La realidad se dejó ver en los años veinte, cuando Edwin Hubble, con un nuevo gran telescopio, demostró que las manchas nebulosas en el cielo eran galaxias independientes y que se alejaban unas de otras. Más aún: cuanto más distante estaba una galaxia, más rápido se alejaba. Fue la prueba directa de un universo en expansión. De forma independiente, el belga Georges Lemaître llegó a la misma conclusión a partir de las ecuaciones de Einstein: si se retrocede en el tiempo, todo debía originarse en un solo punto —el llamado «átomo primitivo».

En 1964 un hallazgo inesperado de dos ingenieros de Bell Labs aportó una confirmación clave. Detectaron un débil fondo de radiación en microondas que baña todo el espacio. Al principio se tomó por ruido o incluso por restos de excrementos de paloma en la antena, pero físicos de Princeton entendieron que se trataba de la radiación relicta: una huella directa del Big Bang.

Desde entonces los astrónomos se propusieron refinar los parámetros del cosmos. En los años setenta, el estadounidense Allan Sandage formuló la tarea como la «búsqueda de dos números»: la velocidad de expansión y la velocidad de su desaceleración. A finales del siglo XX, dos equipos internacionales decidieron medir justamente la desaceleración, usando supernovas tipo Ia en galaxias lejanas como «candelas estándar». Lógicamente, la curva esperada debía ir hacia abajo: cuanto más lejos el objeto, más debía frenarlo la gravedad.

Pero el resultado fue el contrario. La curva subió. Las supernovas resultaron más débiles y más lejanas de lo previsto. Eso significaba que el universo no solo se expandía, sino que lo hacía cada vez más rápido.
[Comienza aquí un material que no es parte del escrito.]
Context {A : Type}.
Variable comparefn : A -> A -> Js.Number.

Local Notation "'cmp'" := (SortCompare comparefn).
Local Notation "'insert'" := (sort_insert comparefn).
Local Notation "'sort'" := (array_sort comparefn).

Lemma sort_insert_perm (x : A) (l : list A) : Permutation (insert x l) (x :: l).
Proof.
  induction l as [| y t IH]; cbn; [reflexivity |].
  destruct (cmp x y <=? 0)%Z; [reflexivity |].
  rewrite IH. apply perm_swap.
Qed.

Lemma array_sort_perm (l : list A) : Permutation (sort l) l.
Proof.
  induction l as [| x t IH]; cbn; [reflexivity |].
  rewrite sort_insert_perm. apply perm_skip, IH.
Qed.

(** Sortedness, for a relation [R] that agrees with the comparator on the
    elements satisfying [P]. *)
Section Sorted.

Variable P : A -> Prop.
Variable R : A -> A -> Prop.
Hypothesis R_trans :
  forall x y z, P x -> P y -> P z -> R x y -> R y z -> R x z.
Hypothesis cmp_le : forall x y, P x -> P y -> cmp x y <= 0 -> R x y.
Hypothesis cmp_gt : forall x y, P x -> P y -> 0 < cmp x y -> R y x.

Lemma sort_insert_sorted (x : A) (l : list A) :
  P x -> Forall P l -> StronglySorted R l -> StronglySorted R (insert x l).
Proof.
  intros Px. induction l as [| y t IH]; intros Pl Sl; cbn.
  - repeat constructor.
  - inversion Pl as [| ? ? Py Pt]; subst.
    inversion Sl as [| ? ? St Ryt]; subst.
    destruct (Z.leb_spec (cmp x y) 0) as [Hle | Hgt].
    + constructor; [exact Sl |]. constructor; [auto |].
      rewrite Forall_forall in *. intros z Hz. eauto.
    + constructor; [auto |].
      rewrite (sort_insert_perm x t). constructor; auto.
Qed.

Lemma array_sort_sorted (l : list A) :
  Forall P l -> StronglySorted R (sort l).
Proof.
  induction l as [| x t IH]; intros Pl; cbn; [constructor |].
  inversion Pl; subst.
  apply sort_insert_sorted; auto.
  rewrite (array_sort_perm t). assumption.
Qed.

End Sorted.

(** Stability: elements of a class [f] within which the comparator never
    answers "greater" keep their relative order. *)
Section Stable.

Variable f : A -> bool.
Hypothesis f_tied : forall x y, f x = true -> f y = true -> cmp x y <= 0.

Lemma sort_insert_filter (x : A) (l : list A) :
  filter f (insert x l) = filter f (x :: l).
Proof.
  induction l as [| y t IH]; [reflexivity |]. cbn [sort_insert].
  destruct (Z.leb_spec (cmp x y) 0) as [Hle | Hgt]; [reflexivity |].
  cbn [filter] in *. rewrite IH.
  destruct (f x) eqn:Fx; [| reflexivity].
  destruct (f y) eqn:Fy; [| reflexivity].
  specialize (f_tied x y Fx Fy). lia.
Qed.

Lemma array_sort_filter (l : list A) : filter f (sort l) = filter f l.
Proof.
  induction l as [| x t IH]; [reflexivity |]. cbn [array_sort].
  rewrite sort_insert_filter. cbn. rewrite IH. reflexivity.
Qed.

End Stable.

End ArraySortFacts.

(** Two sorted lists with the same elements are equal when the order is
    antisymmetric on these elements. *)
Lemma sorted_perm_eq {K : Type} (R : K -> K -> Prop) (P : K -> Prop) :
  (forall x y, P x -> P y -> R x y -> R y x -> x = y) ->
  forall l1 l2 : list K,
    Forall P l1 -> StronglySorted R l1 -> StronglySorted R l2 ->
    Permutation l1 l2 -> l1 = l2.
Proof.
  intros antisym. induction l1 as [| a t1 IH]; intros l2 Pl S1 S2 Hp.
  - apply Permutation_nil in Hp. congruence.
  - destruct l2 as [| b t2].
    { apply Permutation_sym, Permutation_nil in Hp. discriminate. }
    inversion Pl as [| ? ? Pa Pt]; subst.
    inversion S1 as [| ? ? S1t Ra]; subst.
    inversion S2 as [| ? ? S2t Rb]; subst.
    assert (Pl2 : Forall P (b :: t2)).
    { rewrite Forall_forall in *. intros z Hz. apply Pl.
      eapply Permutation_in; [apply Permutation_sym, Hp | exact Hz]. }
    inversion Pl2 as [| ? ? Pb _]; subst.
    assert (E : a = b).
    { assert (Ha : In a (b :: t2)) by (eapply Permutation_in; [exact Hp | left; reflexivity]).
      assert (Hb : In b (a :: t1))
        by (eapply Permutation_in; [apply Permutation_sym, Hp | left; reflexivity]).
      destruct Ha as [-> | Ha]; [reflexivity |].
      destruct Hb as [-> | Hb]; [reflexivity |].
      rewrite Forall_forall in Ra, Rb. apply antisym; auto. }
    subst b. f_equal. apply IH; auto.
    eapply Permutation_cons_inv; exact Hp.
Qed.
(** * simpleperf [api-prepare] / [api-collect]: a shallow embedding of cmd_api.cpp

    The two command handlers of cmd_api.cpp are embedded as functions over an
    explicit world (system properties, the recording data directory, the zip
    stream on the output descriptor and the log of calls to collaborators).
    Results of collaborators that live outside this file (the property
    service, the package manager, the kernel, libziparchive) are supplied by
    an environment record, so every theorem holds for all of their possible
    behaviours. *)

From Stdlib Require Import ZArith Lia Bool Ascii String.
From stdpp Require Import gmap strings list fin_maps pretty.

Local Open Scope Z_scope.

(** ** Machine integers *)

Definition UINT64_MAX : Z := 18446744073709551615.
Definition UINT32_MAX : Z := 4294967295.

Definition fits_uint64 (x : Z) : bool := (0 <=? x) && (x <=? UINT64_MAX).

Definition wrap_uint64 (x : Z) : Z := x mod 2 ^ 64.

(** [__builtin_mul_overflow(a, b, &res)] with a [uint64_t] result: the product
    is formed with unbounded precision, [res] receives it reduced to 64 bits
    and the call returns whether that lost information. *)
Definition builtin_mul_overflow (a b : Z) : bool * Z :=
  let r := a * b in (negb (fits_uint64 r), wrap_uint64 r).

(** [__builtin_add_overflow(a, b, &res)], same conventions. *)
Definition builtin_add_overflow (a b : Z) : bool * Z :=
  let r := a + b in (negb (fits_uint64 r), wrap_uint64 r).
Para explicar el fenómeno se introdujo el concepto de «energía oscura». El modelo cosmológico actual supone que el 68 por ciento del universo corresponde a ella. La materia ordinaria, de la que están hechos las estrellas, los planetas y las personas, ocupa solo el 4,9 por ciento, y la materia oscura el 26,8 por ciento. Al mismo tiempo, la naturaleza tanto de la energía oscura como de la materia oscura sigue siendo un misterio.

Observaciones recientes con el Dark Energy Spectroscopic Instrument en Arizona han mostrado que la energía oscura podría haber cambiado con el tiempo. Los cosmólogos aún no entienden qué significa eso para el modelo estándar ni para el destino del Universo. Pero la historia de la ciencia sugiere una lección: incluso las ideas más «evidentes» pueden volver a estar equivocadas.